1. Show that $H,K$ are isomorphic to subgroups of $G$ (e.g. $G=\mathbb{Z}_6$ and $H=\mathbb{Z}_3$, $K=\mathbb{Z}_2$ ) and then use (a) above on the isomorphic copies.

2. Show that each element of $G$ can be uniquely written as a sum of an element in $H$ and an element in $K$ (e.g. when $G=\mathbb{Z}_6$ and $H,K$ are already in the form of those isomorphic copies mentioned in (1)).

Since (a) and (b.2) seem likely to be rare scenarios (?) since they don't seem very interesting - I conclude that it will most likely be accomplished using (b.1).

Is this correct (the methods and the last observation)?

Answer 1

Your conclusion is not correct, for the following reason: You haven't provided enough options. There are still other statements involving $G$, $H$ and $K$ which one can prove are equivalent to the statement that $G$ is an external direct sum of $H$ and $K$.

Here is one such statement that comes up fairly often:

There exists an exact sequence of homomorphisms $$1 \to H \xrightarrow{i} G \xrightarrow{p} K \to 1 $$ and a homomorphism $j : G \to H$ such that the composition $j \circ i : H \to H$ is the identity.

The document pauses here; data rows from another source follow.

(** The code for a relocation that adds the function [c], whose tables are
    then in [st1]. *)
Lemma construct_new rec d r rs base ep n clid prid s es c i rd epid es1 cl1 s2 st st1 nr :
  unit_ok env ids0 d → r ∈ dtdo_breltab d → rels_in env ids0 U d [r] → callee env ids0 d r = Some c → c ∉ s →
  ids0 !! c = Some i → difo_of env ids0 c = Some rd → lk_ids st = view ids0 s G → (lk_dd st, lk_hdl st) = es →
  new_epid env es rd prid = Some (epid, es1) → 0 <= lk_pc st < 2 ^ 31 → G !! c = Some (lk_pc st) → 0 <= n →
  rec rd c epid (new_clid rd clid) (set_hdl st es1.1 es1.2) = Some (lk_pc st, st1) → lk_ids st1 = view ids0 s2 G →
  lk_breltab st1 !! Z.to_nat n = Some nr →
  let stX := with_flags st1 (mk_block c rd epid cl1) in
  construct_deps env rec false d base ep (r :: rs) n clid prid st =
    construct_deps env rec false d base ep rs (n + 1) (new_clid rd clid) prid
      (set_breltab (set_boot stX (lk_boot stX)) (lk_stab stX)
         (<[Z.to_nat n := mk_relo (dofr_name nr) (dofr_type nr) (dofr_offset nr) (position c)]> (lk_breltab stX))).
Proof using lib.
  intros Hd Hr Hin Hc Hns Hi Hrd Hids <- He Hpc HGc Hn Hrec Hi1 Hnr stX.
  destruct (new_fun _ _ _ _ lib d r c s G Hd Hr Hin Hc Hns) as (nm & i' & rd' & Hnm & _ & Hi' & HcU & Hc0 & Hgs & _ & Hv & Hk & Hfl & Hgd & Hda & Hdi & Hrd' & _).
  rewrite Hrd in Hrd'. simplify_eq. cbn [construct_deps]. rewrite Hnm. cbn [mbind option_bind]. rewrite Hids, Hgs.
  cbn [mbind option_bind]. rewrite Hc0, Hv. cbn [mbind option_bind]. rewrite Hk, Hfl.
  change (DT_IDENT_SYMBOL =? DT_IDENT_SCALAR) with false. change (DT_IDENT_SYMBOL =? DT_IDENT_SYMBOL) with true. cbn [negb].
  rewrite Hgd. cbn [mbind option_bind]. rewrite Hda, Hdi. cbn [mbind option_bind]. cbn [set_hdl lk_hdl lk_dd].
  pose proof (new_epid_code _ _ _ _ _ He) as Hec. cbn [fst snd] in Hec. rewrite Hec. cbn [mbind option_bind].
  replace (if negb (dtdo_ddesc rd' =? 0) then u32 (clid + 1) else clid) with (new_clid rd' clid)
    by (unfold new_clid; by destruct (dtdo_ddesc rd' =? 0)).
  change (rec rd' c epid (new_clid rd' clid) _) with (rec rd' c epid (new_clid rd' clid) (set_hdl st es1.1 es1.2)).
  rewrite Hrec. cbn [mbind option_bind]. rewrite (proj2 (Z.eqb_neq (lk_pc st) (-1))) by lia.
  rewrite Hi1, view_lookup, Hi. cbn [fmap option_fmap option_map mbind option_bind]. rewrite view_place by done.
  rewrite (wrap_id 32 (lk_pc st)) by (unfold urange; lia). rewrite insert_id, <- Hi1, set_ids_same by done.
  rewrite (set_data_spec st1 n nr), (wrap_id 64 (lk_pc st)) by (done || (unfold urange; lia)). cbn [mbind option_bind].
  f_equal. unfold stX, with_flags, add_flags, position. cbn [existsb]. rewrite orb_false_r, HGc. unfold is_destructive. cbn [b_difo].
  clear. destruct (negb _), st1; reflexivity.
Qed.

(** When the function [b] and what it needs are there, so is the relocation
    that names [b], at its place. *)
Lemma new_processed d r base ep n k clid es1 b B1 st st1 nr :
  callee env ids0 d r = Some (b_sym b) → 0 <= n → 0 < k → n + k <= lk_rc st →
  entry (lk_stab st) d base r (dofr_type r) (copied_data d r) nr → grown 0 0 (set_hdl st es1.1 es1.2) st1 (b :: B1) →
  lk_breltab st1 !! Z.to_nat n = Some nr →
  let stX := with_flags st1 b in
  let st2 := set_breltab (set_boot stX (lk_boot stX)) (lk_stab stX)
    (<[Z.to_nat n := mk_relo (dofr_name nr) (dofr_type nr) (dofr_offset nr) (position (b_sym b))]> (lk_breltab stX)) in
  grown n (n + k) st stX (b :: B1) ∧
  processed d base (final_type false d r) (final_data false ep clid base d r) r n stX st2.
Proof using Type.
  intros Hc Hn Hk Hl Hen Hg1 Hnr1 stX st2. assert (grown n (n + k) st stX (b :: B1)) as HgX.
  { apply grown_with_flags. destruct Hg1 as [? ? ? ? ? ? [Lr Kr] ? ? ? ?]. constructor; try done. split; [done|].
    intros j Hj. apply Kr. cbn [set_hdl lk_rc]. lia. }
  split; [done|]. destruct (callee_target _ _ _ _ _ Hc) as (i' & Htg & _ & Hki).
  assert (final_type false d r = dofr_type nr) as -> by (rewrite (en_type _ _ _ _ _ _ _ Hen); unfold final_type; by rewrite Htg).
  assert (final_data false ep clid base d r = position (b_sym b)) as -> by (unfold final_data; by rewrite Htg, Hki).
  eapply processed_set; [apply HgX|apply HgX| |exact Hnr1|].
  - rewrite (gr_rc _ _ _ _ _ HgX). pose proof (total_nonneg _ (b :: B1) brelen_nonneg). lia.
  - eapply entry_grows; [apply HgX|exact Hen].
Qed.

(** A relocation that adds a function [c], with what that needs, and the rest. *)
Lemma deps_new d r rs clid prid s es c rd epid es1 cl1 B1 s2 es2 cl B2 s3 es3 :
  callee env ids0 d r = Some c → c ∉ s → difo_of env ids0 c = Some rd → new_epid env es rd prid = Some (epid, es1) →
  linked env ids0 rd (relocs ids0 c rd) (new_clid rd clid) (le_prid env) ({[c]} ∪ s) es1 cl1 B1 s2 es2 →
  deps_correct rd (relocs ids0 c rd) (new_clid rd clid) (le_prid env) ({[c]} ∪ s) es1 cl1 B1 s2 es2 →
  deps_correct d rs (new_clid rd clid) prid s2 es2 cl B2 s3 es3 →
  deps_correct d (r :: rs) clid prid s es (clid :: cl) (mk_block c rd epid cl1 :: B1 ++ B2) s3 es3.
Proof using lib HG.
  intros Hc Hns Hrd He Hl1 IH1 IH2 fuel base ep n st Hd Hrs Hin Hfuel Hnd Hready Hplace Hn Hl Hseg. cbn [length] in Hl.
  apply seg_cons in Hseg as [(nr & Hnr & Hen) Hseg]; [|done].
  destruct (new_fun _ _ _ _ lib d r c s G Hd) as (nm & i & rd' & Hnm & _ & Hi & HcU & Hc0 & Hgs & _ & Hv & Hk & Hfl & Hgd & Hda & Hdi & Hrd' & Hrok);
    [set_solver|intros r' c' ? ?; apply (Hin r'); set_solver|done|done|]. rewrite Hrd in Hrd'. simplify_eq.
  destruct (size_new _ c s fuel HcU Hns Hfuel) as (f & -> & Hf').
  change (mk_block c rd' epid cl1 :: B1 ++ B2) with ((mk_block c rd' epid cl1 :: B1) ++ B2) in *.
  set (b := mk_block c rd' epid cl1) in *. set (st0 := set_hdl st es1.1 es1.2).
  assert (ready s es1 (b :: B1) st0) as Hr0.
  { apply ready_prefix in Hready. destruct Hready. constructor; try done. cbn. by destruct es1. }
  destruct (place_split _ _ _ Hnd Hplace) as [Hpl1 Hpl2].
  assert ((b_sym b ∉ b_syms B1) ∧ NoDup (b_syms B1)) as [Hnd0 Hnd1].
  { unfold b_syms in *. rewrite fmap_app in Hnd. apply NoDup_app in Hnd as [Hnd _]. by apply NoDup_cons in Hnd. }
  destruct (construct_call rd' c epid (new_clid rd' clid) s ({[c]} ∪ s) s2 es1 es2 cl1 B1 f st0) as (st1 & Hcall & Hg1 & Hi1 & He1 & Hf1);
    [done|by rewrite (enter_view _ s G c i) by (done || by apply Z.eqb_neq)|by eapply rels_in_difo|done|done|done|done|done| |].
  { etransitivity; [|exact Hpl1]. by apply insert_subseteq, place_lookup_None. }
  pose proof (ready_prefix _ _ _ _ _ Hready) as Hrp.
  assert (0 <= lk_pc st < 2 ^ 31 ∧ G !! c = Some (lk_pc st)) as [Hpc HGc].
  { destruct Hrp as [_ _ _ _ (? & _ & _) _ ? _ _]. pose proof (total_nonneg _ (b :: B1) len_nonneg). split; [lia|].
    eapply lookup_weaken; [|exact Hpl1]. cbn [place b b_sym]. apply lookup_insert_eq. }
  rewrite swrap_id in Hcall by (unfold srange; cbn; lia).
  assert (lk_breltab st1 !! Z.to_nat n = Some nr) as Hnr1.
  { rewrite <- Hnr. apply (gr_rels _ _ _ _ _ Hg1). change (lk_rc st0) with (lk_rc st). lia. }
  rewrite (construct_new _ d r rs base ep n clid prid s es c i rd' epid es1 cl1 s2 st st1 nr); try done;
    [|set_solver|intros r' c' ? ?; apply (Hin r'); set_solver|apply Hready|apply Hready].
  fold b. set (stX := with_flags st1 b). set (st2 := set_breltab _ _ _).
  destruct (new_processed d r base ep n (Z.of_nat (length (r :: rs))) clid es1 b B1 st st1 nr) as [HgX Hp]; try done.
  fold stX in HgX, Hp. fold st2 in Hp.
  assert (grown n (n + Z.of_nat (length (r :: rs))) st st2 (b :: B1)) as Hg2.
  { rewrite <- (app_nil_r (b :: B1)). eapply grown_trans; [apply Hready|cbn [length]; lia|exact HgX|].
    eapply grown_weaken; [..|apply Hp]; cbn [length]; lia. }
  assert (ready s2 es2 B2 st2) as Hr2 by (eapply ready_next; [exact Hready|exact Hg2|done|done]).
  pose proof (entries_stay _ _ _ _ _ d base dofr_type (copied_data d) rs (n + 1) Hg1 ltac:(lia) ltac:(cbn; lia) ltac:(lia) Hseg) as Hseg1.
  assert (lk_rc st <= lk_rc stX) as Hrc by (rewrite (gr_rc _ _ _ _ _ HgX); pose proof (total_nonneg _ (b :: B1) brelen_nonneg); lia).
  pose proof (entries_stay _ _ _ _ _ d base dofr_type (copied_data d) rs (n + 1) (pr_grown _ _ _ _ _ _ _ _ Hp) ltac:(lia) ltac:(lia) ltac:(lia) Hseg1) as Hseg2.
  destruct (IH2 (S f) base ep (n + 1) st2) as (st' & -> & [Hg Hi' Hes Hf Hs]).
  - done.
  - intros r' Hr'. apply Hrs. by right.
  - eapply rels_in_cons, Hin.
  - eapply size_more; [|exact Hfuel]. destruct (linked_seen _ _ _ _ _ _ _ _ _ _ _ _ Hl1) as (_ & _ & ->). set_solver.
  - unfold b_syms in *. rewrite fmap_app in Hnd. by apply NoDup_app in Hnd as (_ & _ & ?).
  - done.
  - by rewrite (gr_pc _ _ _ _ _ Hg2).
  - lia.
  - change (lk_rc st2) with (lk_rc stX). lia.
  - done.
  - exists st'. split; [done|]. constructor; try done.
    + eapply grown_trans; [apply Hready|cbn [length]; lia|exact Hg2|]. eapply grown_weaken; [..|exact Hg]; cbn [length]; lia.
    + rewrite Hf, <- add_flags_app. f_equal. change (lk_flags st2) with (add_flags (lk_flags st1) [b]). rewrite Hf1.
      rewrite add_flags_app. unfold add_flags. rewrite existsb_app. cbn [existsb]. by rewrite orb_false_r, orb_comm.
    + apply seg_cons; [done|]. split; [|done]. eapply processed_kept; [exact Hp|exact Hg|lia].
Qed.

(** The loop over the relocations is correct for the functions that are linked. *)
Lemma construct_deps_spec d rs clid prid s es cl B s' es' :
  linked env ids0 d rs clid prid s es cl B s' es' → deps_correct d rs clid prid s es cl B s' es'.
Proof using lib HG.
  induction 1 as [d clid prid s es|d r rs clid prid s es cl B s' es' Hc H IH|]; [|by apply deps_skip|by eapply deps_new].
  intros fuel base epid n st Hd Hrs Hin Hfuel Hnd Hrd Hpl Hn Hl Hseg. exists st. split; [done|]. constructor; try done.
  - apply grown_refl; apply Hrd.
  - apply Hrd.
  - apply Hrd.
Qed.

End Tables.

End LinkBuild.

In case you are unfamiliar with exactness, it means that $i$ is injective and $p$ is surjective and $\text{image}(i) = \text{kernel}(p)$.

Assuming the statement above is true, one directly constructs an isomorphism from $G$ to $H \oplus K$ in the following manner.

First, combine the homomorphisms $j$ and $p$ into a single homomorphism $f : G \mapsto H \oplus K$ defined by $f(g) \mapsto (j(g),p(g))$.

Next, apply exactness to prove that $f$ is surjective. To do this, suppose you are given $(h,k) \in H \oplus K$. Use surjectivity of $p$ to choose $g' \in G$ such that $p(g')=k$. Then let $g = i\bigl(h \cdot j(g')^{-1}\bigr) \cdot g'$, and prove that $f(g)=(h,k)$.

Finally, use exactness to prove that $f$ is injective. To do this, assume $f(g)=(\text{id}_H,\text{id}_K)$, and so $j(g)=\text{id}_H$ and $p(g)=\text{id}_K$. It follows that $g \in \text{kernel}(p) = \text{image}(i)$ and so $g=i(h')$ for some $h' \in H'$. But then $\text{id}_H = j(g) = j(i(h')) = h'$. Since $i$ is injective, $g = i(h') = i(\text{id}_H) = \text{id}_G$.